The former head of Ebony magazine, who was removed from his position last year, is among a group of people charged by the SEC with raising money for marijuana businesses but illegally using the cash for other things — including keeping the magazine afloat, according to a report by CBS Marketwatch. “Willard Jackson, 57, is accused of taking part in a scheme that crowdfunded nearly $2 million for a series of marijuana-related real estate ventures,” the report says, but the principals kept the money for themselves, according to securities regulators.

For CJR, Sara Sheridan interviews Christopher Mergerson, a fellow at Columbia’s Tow Center for Digital Journalism, who has been studying how media outlets in the South conducted their coverage of the pandemic and the Black Lives Matter movement. As large legacy publications such as Gannett and the Los Angeles Times have “recently undergone internal soul-searching and reckonings with their histories of poor coverage of communities of color,” as Mergerson puts it, his research “offers a sense of how the news can be better shaped to foster trust, diversity and inclusion.”

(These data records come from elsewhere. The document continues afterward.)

(* ===== verification/ContentChecks.v ===== *)
(** * Satisfiability of the specifications of file contents

    A file of five bytes on a concrete disk, read into user memory and
    overwritten and extended from kernel memory. *)

From S2P Require Import Prelude State Spinlock CString Sysargs Proc ReadyQueue Sleeplock Sleeping Bio BufferCache Log Wal Transaction Usercopy Fs Bitmap Inodes Truncate Content ReadWrite Scenario.

#[local] Existing Instance flat_usercopy.

(** Blocks 0-47 and 50 are in use; block 50 begins with hello. *)
Definition marks : list Z := replicate 6 255 ++ [4] ++ replicate (Z.to_nat BSIZE - 7) 0.
Definition hello_block : list Z := [104; 101; 108; 108; 111] ++ replicate (Z.to_nat BSIZE - 5) 0.
Definition hello_disk : gmap Z (list Z) := <[46 := marks]> (<[50 := hello_block]> ∅).

Lemma hello_disk_ok : map_Forall (fun _ bs => length bs = Z.to_nat BSIZE) hello_disk.
Proof.
  apply map_Forall_insert_2; [vm_compute; reflexivity|].
  apply map_Forall_insert_2; [vm_compute; reflexivity|apply map_Forall_empty].
Qed.

Definition hello_inode : inode :=
  mkInode ROOTDEV 5 1 zero_slock true T_FILE 0 0 1 5 (50 :: replicate 12 0).

(** The two bytes to be written, in the kernel's memory. *)
Definition two : list Z := [88; 89].
Definition hello_fs : kstate :=
  set_k_mem (mem_write ∅ 8192 two)
    (set_k_itable (<[3%nat := hello_inode]> (k_itable (in_op hello_disk))) (in_op hello_disk)).

Lemma hello_op : op ROOTDEV 2 (disk_read hello_disk) ∅ [] 1 sh hello_fs.
Proof.
  apply (op_ext _ _ _ _ _ _ _ (in_op hello_disk)); try reflexivity.
  apply in_op_op. exact hello_disk_ok.
Qed.

Notation V0 := (disk_read hello_disk).

Lemma hello_direct :
  Forall (fun bn => i_addrs hello_inode !!! Z.to_nat bn = if bn =? 0 then 50 else 0) (zrange 0 NDIRECT).
Proof. repeat (constructor; [vm_compute; reflexivity|]). constructor. Qed.

Lemma hello_addr bn : 0 <= bn < MAXFILE -> blk_addr V0 hello_inode bn = if bn =? 0 then 50 else 0.
Proof.
  intros Hbn. unfold blk_addr. destruct (Z.ltb_spec bn NDIRECT) as [Hd|Hd].
  - pose proof hello_direct as Hf. rewrite Forall_forall in Hf. apply Hf. apply elem_of_zrange. lia.
  - change (indirect hello_inode) with 0. unfold NDIRECT in Hd. by rewrite (proj2 (Z.eqb_neq bn 0)) by lia.
Qed.

Lemma hello_owns a : owns V0 hello_inode a -> a = 50.
Proof.
  intros [Ha [->|(bn & Hbn & <-)]]; [by destruct Ha|]. rewrite hello_addr in * by done.
  by destruct (bn =? 0).
Qed.

Lemma hello_free : Forall (fun b => used sb2 V0 b = true \/ 48 <= b) (zrange 0 48).
Proof. repeat (constructor; [left; vm_compute; reflexivity|]). constructor. Qed.

Lemma hello_file_ok : file_ok ROOTDEV 46 V0 ∅ sb2 hello_inode.
Proof.
  constructor; try reflexivity.
  - intros a ->%hello_owns. split_and!; [done|done|vm_compute; reflexivity|reflexivity|done|vm_compute; discriminate].
  - intros i j Hi Hj. rewrite !hello_addr by done. destruct (Z.eqb_spec i 0), (Z.eqb_spec j 0); done || lia.
  - intros i Hi. rewrite hello_addr by done. by destruct (i =? 0).
  - intros b Hb. unfold BBLOCK. rewrite Z.div_small; [done|]. change (sb_size sb2) with 2000 in Hb.
    change BPB with 8192. lia.
  - intros b Hb Hu. assert (Hge : 48 <= b).
    { destruct (Z.lt_ge_cases b 48) as [Hlt|]; [|done]. pose proof hello_free as Hf. rewrite Forall_forall in Hf.
      destruct (Hf b) as [E|]; [apply elem_of_zrange; lia|congruence|done]. }
    change (sb_size sb2) with 2000 in Hb. change (IBLOCK (i_inum hello_inode) sb2) with 33.
    split_and!; [reflexivity|lia|lia|lia|change (2 ^ 32) with 4294967296; lia].
  - discriminate.
Qed.

Lemma hello_dinode_ok : dinode_ok (inode_dinode hello_inode).
Proof.
  unfold hello_inode. constructor; cbn [inode_dinode di_type di_major di_minor di_nlink di_size di_addrs
    i_type i_major i_minor i_nlink i_size i_addrs]; unfold is_s16, is_u32, T_FILE; [lia..|reflexivity|].
  repeat (apply Forall_cons; split; [lia|]). apply Forall_nil. done.
Qed.

(** ** Reading into user memory *)

(** The bytes [bs] are at user address 4096, as long as they fit below 2^20. *)
Definition arrived (bs : list Z) (s : kstate) : Prop :=
  Z.of_nat (length bs) <= 2 ^ 20 -> mem_read (k_mem s) 4096 (length bs) = bs.

Lemma arrived_same bs s s' : same_user s s' -> arrived bs s -> arrived bs s'.
Proof. intros (Hm & _) H. unfold arrived. by rewrite Hm. Qed.

Lemma arrived_copyout bs d s :
  running 1 sh [] s -> arrived bs s ->
  returns (either_copyout true (u64 (4096 + Z.of_nat (length bs))) d s) (fun r s' => r = 0 /\ arrived (bs ++ d) s').
Proof.
  intros Hrun H. unfold either_copyout, myproc. mred. rewrite (run_cur _ _ _ _ Hrun). mred.
  rewrite (get_proc_eq _ 1 sh) by apply Hrun. mred. split; [done|]. intros Hl. rewrite length_app in *.
  change (2 ^ 20) with 1048576 in Hl. unfold u64. rewrite Z.mod_small by (change (2 ^ 64) with 18446744073709551616; lia).
  cbn [k_mem set_k_mem]. rewrite mem_read_app, mem_read_write_same. f_equal.
  rewrite mem_read_write_disjoint by lia. apply H. change (2 ^ 20) with 1048576. lia.
Qed.


(** ** Writing from kernel memory *)

(** The bytes to be written are still where they were. *)
Definition source (s : kstate) : Prop := k_mem s = mem_write ∅ 8192 two.

Lemma source_same s s' : same_user s s' -> source s -> source s'.
Proof. intros (Hm & _) H. unfold source. by rewrite Hm. Qed.

Lemma mem_read_slice m a bs k n :
  mem_read m a (length bs) = bs -> (k + n <= length bs)%nat -> mem_read m (a + Z.of_nat k) n = slice bs k n.
Proof.
  intros E Hk. unfold slice. rewrite <- E at 1. replace (length bs) with (k + (n + (length bs - k - n)))%nat by lia.
  rewrite !mem_read_app, drop_app_length', take_app_length'; [done|..]; by rewrite length_mem_read.
Qed.

Lemma source_copyin k m s :
  0 <= k -> 0 <= m -> k + m <= Z.of_nat (length two) -> running 1 sh [] s -> source s ->
  returns (either_copyin false (u64 (8192 + k)) m s) (fun r s' =>
    r = (0, slice two (Z.to_nat k) (Z.to_nat m)) /\ source s').
Proof.
  intros Hk Hm Hl _ H. cbn in Hl. unfold either_copyin, kread. mred. split; [|done]. rewrite H. f_equal.
  unfold u64. rewrite Z.mod_small by (change (2 ^ 64) with 18446744073709551616; lia).
  rewrite <- (Z2Nat.id k Hk) at 1. apply mem_read_slice; [vm_compute; reflexivity|]. cbn. lia.
Qed.

Lemma writei_replaces_witness :
  returns (writei 3 false 8192 4 2 hello_fs) (fun r s' => exists V' ip',
    k_itable s' !! 3%nat = Some ip' /\ (r = 2 \/ disk_full sb2 V') /\
    (r = 2 -> i_size ip' = 6 /\ file_bytes V' ip' 0 6 = [104; 101; 108; 108; 88; 89])).
Proof.
  eapply returns_mono.
  - apply (writei_replaces ROOTDEV 2 1 sh 46 ∅ false 8192 two source source_same source_copyin V0 [] hello_fs 3 hello_inode 4).
    + exact hello_op.
    + reflexivity.
    + exact hello_file_ok.
    + exact hello_dinode_ok.
    + vm_compute. discriminate.
    + lia.
    + reflexivity.
    + lia.
    + reflexivity.
    + intros _. vm_compute. lia.
  - cbn beta. intros r s' (_ & _ & V' & blks' & ip' & _ & Hw).
    destruct Hw as [Hc Hit Hs _ Hb _ _ Ha]. exists V', ip'. split_and!.
    + rewrite Hit. reflexivity.
    + exact Ha.
    + intros ->. split; [rewrite Hs; reflexivity|]. unfold file_bytes.
      transitivity (overwritten (byte_at V0 hello_inode) 4 two <$> zrange 0 6); [|vm_compute; reflexivity].
      apply list_fmap_ext. intros _ o Ho%list_elem_of_lookup_2%elem_of_zrange. apply Hb.
      change (MAXFILE * BSIZE) with 274432. lia.
Defined.
(* ===== verification/TrapChecks.v ===== *)
(** * Satisfiability of the specifications of boot and traps

    A hart as it comes out of reset, and a process running in user mode on a
    machine with a three-page page table that maps its trapframe. *)

From S2P Require Import Prelude State CString Usercopy Pages Vm Cow Aspace Spinlock Kalloc Sysargs Proc ReadyQueue Virtio Lifecycle Syscall Sched Hart Trap Preempt Scenario MemChecks Checks.

(** The bits of the machine the kernel is run on. *)
#[local] Instance virt_isa : Isa := {| sstatus_mask := 0x80000003000de762; medeleg_mask := 0xb3ff; mideleg_mask := 0x222 |}.
#[local] Instance virt_laws : IsaLaws virt_isa.
Proof. by constructor. Qed.

#[local] Instance some_layout : Layout :=
  {| kernelvec := 0x80005b00; trampoline := 0x80007000; uservec := 0x80007000; userret := 0x8000709c;
     usertrap_addr := 0x80002a00; init_path := 0x80008200 |}.
#[local] Instance some_layout_laws : LayoutLaws some_layout.
Proof. by constructor. Qed.

(** ** start() *)

Definition reset_csr (c : csr) : Z := match c with Mhartid => 2 | Mstatus => 0xa00000000 | Time => 5000 | _ => 0 end.
Definition reset_hart : hart := mkHart MMachine 0x80000000 (replicate 32 0) reset_csr.

Lemma start_enters_main_witness :
  returns (start 0x80000e00 reset_hart) (fun _ h => h_mode h = MSupervisor /\ h_pc h = 0x80000e00 /\ h_x h !! TP = Some 2 /\
    pmp_grants h (PHYSTOP - 1) = true /\ intr_delivered h 5 = true /\ h_csr h Stimecmp = 1005000).
Proof.
  eapply returns_mono; [apply (start_enters_main virt_laws 0x80000e00 2 reset_hart); [simpl; unfold TP; lia|reflexivity|lia]|].
  cbn beta. intros _ h (H1 & H2 & _ & H4 & H5 & H6 & _ & _ & _ & _ & H11 & _). rewrite H1, H2, H4, H5, H6, H11 by (vm_compute; intuition congruence).
  repeat split; reflexivity.
Defined.

(** ** A process in user mode *)

Definition step (o : sop) (s : kstate) : kstate := default s (do_op o s).

Lemma step_ok o s : sched_ok s -> sched_ok (step o s).
Proof. intros Hok. unfold step. destruct (do_op_ok o s Hok) as (s' & -> & H). exact H. Qed.

(** Process 0 was made, queued and chosen; [root] is its page table and
    [data] its trapframe. *)
Definition chosen : kstate := step OSchedule (step (OStart 0) (step (OAlloc 0) booted)).
Definition chosen_proc : proc := default zero_proc (k_procs chosen !! 0%nat).
Definition user_proc : proc := set_p_trapframe data (set_p_pagetable root (set_p_kstack (KSTACK 0) chosen_proc)).
Definition tf_pte : Z := mkpte data (Z.lor PTE_V (Z.lor PTE_R PTE_W)).
Definition tf_nodes : list (list Z * Z) := [([], root); ([255], table1); ([511; 255], table0)].
Definition user_mem : gmap Z Z :=
  store64 (store64 (store64 (store64 ∅ (root + 8 * 255) (mkpte table1 PTE_V)) (table1 + 8 * 511) (mkpte table0 PTE_V)) (table0 + 8 * 510) tf_pte)
    (data + TF_KERNEL_TRAP) usertrap_addr.
Definition user_kernel : kstate := set_k_mem user_mem (set_k_procs (<[0%nat := user_proc]> (k_procs chosen)) chosen).
Definition user_csr (c : csr) : Z :=
  match c with Satp => MAKE_SATP root | Stvec => TRAMPOLINE + (uservec - trampoline) | Mstatus => 0xa00000020 | _ => 0 end.
Definition user_hart : hart := mkHart MUser 0x1234 (0 :: (Z.mul 3 <$> zrange 1 32)) user_csr.
Definition user_machine : mach :=
  mkMach user_kernel (mkVdisk [] (mkAvail 0 []) (mkUsed 0 []) [] 0 [] [] []) user_hart [] true false.
Definition quiet : devices := mkDevices (fun _ => 0) true [].

Lemma chosen_ok : sched_ok chosen.
Proof. unfold chosen. apply step_ok, step_ok, step_ok, booted_ok. Qed.

Lemma chosen_0 : k_procs chosen !! 0%nat = Some chosen_proc.
Proof. vm_compute. reflexivity. Qed.

Lemma user_kernel_ok : sched_ok user_kernel.
Proof.
  pose proof chosen_ok as Hok. pose proof chosen_0 as H0. revert Hok H0. unfold user_kernel, user_proc. generalize chosen, chosen_proc, user_mem.
  intros s q mem Hok H0. set (q' := set_p_trapframe _ _). eapply (sched_ok_ext (set_k_procs (<[0%nat := q']> (k_procs s)) s)); [|done..].
  by apply (sched_ok_same _ _ q).
Qed.

(** [tf_mapped] by evaluation. *)
Definition tf_mapped_ok (pt : Z) (nodes : list (list Z * Z)) (tf : Z) (s : kstate) : bool :=
  let e := entry (list_to_map nodes) s TRAPFRAME in
  ptable_ok pt nodes s && (tf mod PGSIZE =? 0) && (k_end s <=? tf) && (tf <? PHYSTOP) && bool_decide (tf ∉ nodes.*2) &&
  has e PTE_V && has e PTE_R && has e PTE_W && negb (has e PTE_U) && (PTE2PA e =? tf).

Lemma tf_mapped_ok_spec pt nodes tf s : tf_mapped_ok pt nodes tf s = true -> tf_mapped pt (list_to_map nodes) tf s.
Proof.
  unfold tf_mapped_ok. rewrite !andb_true_iff, !Z.eqb_eq, Z.leb_le, Z.ltb_lt, bool_decide_eq_true, negb_true_iff.
  intros (((((((((H1 & H2) & H3) & H4) & H5) & H6) & H7) & H8) & H9) & H10). apply ptable_ok_spec in H1. constructor; try done.
  intros x Hx (k & t & Hk & Ht). apply (disjoint_pages t tf) in Hx; [unfold in_page in Ht; lia|by eapply ptable_align|done|].
  intros ->. apply H5. apply elem_of_list_to_map_2 in Hk. apply list_elem_of_fmap. by exists (k, tf).
Qed.

Lemma user_machine_mode : user_mode 0 user_proc (list_to_map tf_nodes) user_machine.
Proof.
  constructor; try (vm_compute; reflexivity); [|..].
  - apply tf_mapped_ok_spec. vm_compute. reflexivity.
  - constructor; [reflexivity|reflexivity|]. apply (bool_decide_unpack _). vm_compute. reflexivity.
  - simpl. lia.
Qed.

(** The machine at its first switch, and a process that finds it as it left it. *)
Definition at_switch {A} (o : outcome mach A) : option mach := match o with Swtch m _ => Some m | _ => None end.

Definition regs_okb (x : list Z) : bool :=
  (length x =? 32)%nat && (x !!! 0%nat =? 0) && forallb (fun v => (0 <=? v) && (v <? 2 ^ 64)) x.

Lemma regs_okb_spec x : regs_okb x = true -> regs_ok x.
Proof.
  unfold regs_okb. rewrite !andb_true_iff, Nat.eqb_eq, Z.eqb_eq, forallb_forall. intros ((H1 & H2) & H3). constructor; try done.
  apply Forall_forall. intros v Hv%list_elem_of_In%H3. rewrite andb_true_iff, Z.leb_le, Z.ltb_lt in Hv. done.
Qed.

Definition unchanged (m : mach) : bool :=
  bool_decide (k_cur (m_k m) = Some 0%nat) && bool_decide (k_held (m_k m) = [LProc 0]) &&
  match k_procs (m_k m) !! 0%nat with Some q => (p_trapframe q =? data) && (p_pagetable q =? root) | None => false end &&
  tf_mapped_ok root tf_nodes data (m_k m) && regs_okb (h_x (m_h m)).

Lemma user_switch_unchanged : match at_switch (user_trap SCAUSE_TIMER 0 quiet user_machine) with Some m => unchanged m | None => false end = true.
Proof. vm_compute. reflexivity. Qed.

Lemma preemption_transparent_witness :
  exists m1 k, user_trap SCAUSE_TIMER 0 quiet user_machine = Swtch m1 k /\
    returns (k m1) (fun _ m3 => h_mode (m_h m3) = MUser /\ h_pc (m_h m3) = 0x1234 /\ h_x (m_h m3) = h_x user_hart).
Proof.
  destruct (preemption_transparent virt_laws some_layout_laws 0 user_proc (list_to_map tf_nodes) user_machine 0 quiet
    user_machine_mode user_kernel_ok eq_refl) as (m1 & k & q & E & _ & Hq & _ & _ & Hres).
  pose proof user_switch_unchanged as Hu. rewrite E in Hu |- *. exists m1, k. split; [reflexivity|]. unfold at_switch, unchanged in Hu. rewrite Hq in Hu.
  rewrite !andb_true_iff, !bool_decide_eq_true, !Z.eqb_eq in Hu. destruct Hu as ((((H1 & H2) & H3 & H4) & H5) & H6).
  eapply returns_mono; [apply (Hres q (list_to_map tf_nodes) m1)|].
  - constructor; try assumption; [exact (tf_mapped_ok_spec _ _ _ _ H5)|intros; reflexivity|exact (regs_okb_spec _ H6)].
  - cbn beta. intros _ m3 (Hum & Hpc & Hx & _). split; [apply Hum|]. split; [exact Hpc|exact Hx].
Defined.

(** The same machine in the kernel, with interrupts enabled. *)
Definition kernel_machine : mach :=
  set_m_h (set_csr Mstatus 0xa00000002 (set_h_mode MSupervisor (set_h_pc 0x80001000 user_hart))) user_machine.

Lemma kernel_switch_locked : match at_switch (kernel_trap SCAUSE_TIMER 0 quiet kernel_machine) with Some m => bool_decide (k_held (m_k m) = [LProc 0]) | None => false end = true.
Proof. vm_compute. reflexivity. Qed.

Phones sold in Europe by Chinese giant Xiaomi have the built-in ability to detect and censor terms such as “free Tibet”, “long live Taiwan independence” or “democracy movement,” according to cybersecurity researchers who work for the government in Lithuania. The capability in one of Xiaomi’s phones is normally turned off for sale in the European Union region, the researchers say, but it can be turned on remotely at any time. “Our recommendation is to not buy new Chinese phones, and to get rid of those already purchased as fast as reasonably possible,” the head of the country’s defence ministry told reporters during a press briefing.